To compare the outcomes in patients with diabetic macular edema (DME) treated with intravitreal dexamethasone implants and intravitreal bevacizumab injections. Methods
A retrospective cohort study was designed using 66 patients with DME treated with intravitreal dexamethasone (n = 35; 35 eyes) and intravitreal bevacizumab (n = 31; 31 eyes). Post-treatment changes in hyperreflective foci in the inner and outer retina were characterized using optical coherence tomography, central macular thickness, outer limiting membrane, and photoreceptor inner segment-outer segment junctions. Visual acuities were analyzed 4 weeks after bevacizumab injections and 8 weeks after dexamethasone injections.
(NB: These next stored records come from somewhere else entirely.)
(** * TalkTime: the normalisation and aggregation pipeline of the call-log
      dashboard (app_talktime.py, app_talktime_v2.py, app_talktime_v3.py,
      app_talktime_v3_6.py), embedded in Rocq.

    The Python functions are written as Rocq functions over a model of the
    values they receive: text as lists of ASCII characters, floats as IEEE
    binary64 values ([spec_float] with 53 bits of precision), a DataFrame as
    a list of column names and a list of rows. *)

From Stdlib Require Import ZArith NArith List Bool Ascii String Lia.
From Stdlib Require Import Sorting.Permutation Sorting.Sorted.
From Stdlib Require Import Floats.SpecFloat.
Import ListNotations.

Local Open Scope Z_scope.

(** ** Python text *)

Module Py.

(** A Python [str], restricted to ASCII text. *)
Definition str := list ascii.

Definition lit (s : string) : str := list_ascii_of_string s.

Definition ord (c : ascii) : N := N_of_ascii c.

Definition chr_eqb (a b : ascii) : bool := Ascii.eqb a b.

Fixpoint str_eqb (a b : str) : bool :=
  match a, b with
  | [], [] => true
  | x :: a', y :: b' => chr_eqb x y && str_eqb a' b'
  | _, _ => false
  end.

(** [ch.isspace()]: TAB..CR, FS..US and the blank. *)
Definition isspace (c : ascii) : bool :=
  let n := ord c in
  (((9 <=? n) && (n <=? 13)) || ((28 <=? n) && (n <=? 32)))%N.

Definition isdigit (c : ascii) : bool :=
  let n := ord c in ((48 <=? n) && (n <=? 57))%N.

Definition isupper (c : ascii) : bool :=
  let n := ord c in ((65 <=? n) && (n <=? 90))%N.

Definition islower (c : ascii) : bool :=
  let n := ord c in ((97 <=? n) && (n <=? 122))%N.

(** [ch.isalnum()] *)
Definition isalnum (c : ascii) : bool := isdigit c || isupper c || islower c.

Definition lower_chr (c : ascii) : ascii :=
  if isupper c then ascii_of_N (ord c + 32) else c.

(** [s.lower()] *)
Definition lower (s : str) : str := map lower_chr s.

Fixpoint lstrip (s : str) : str :=
  match s with
  | c :: r => if isspace c then lstrip r else s
  | [] => []
  end.

Definition rstrip (s : str) : str := rev (lstrip (rev s)).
Results
Both groups showed a decrease in the number of hyperreflective foci after treatment: from 10.6 ± 11.8 to 6.3 ± 5.9 ( p = 0.005) in the intravitreal dexamethasone implant group and from 11.6 ± 8.5 to 7.7 ± 6.7 ( p < 0.001) in the intravitreal bevacizumab injection group. The mean central macular thickness in the dexamethasone group changed significantly from 586.8 µm to 297.7 µm after treatment and the visual acuity improved significantly from 0.33 logMAR to 0.38 logMAR after treatment ( p < 0.001 and p = 0.018, respectively). The mean central macular thickness in the bevacizumab group showed a significant decrease from 467.1 µm to 353.2 µm after treatment ( p < 0.001), but there was no significant change in the visual acuities: 0.34 logMAR to 0.32 logMAR after treatment ( p = 0.464). Conclusions
Both intravitreal dexamethasone implants and bevacizumab treatments in patients with DME showed improved outcomes including a decrease in hyperreflective foci shown by optical coherence tomography.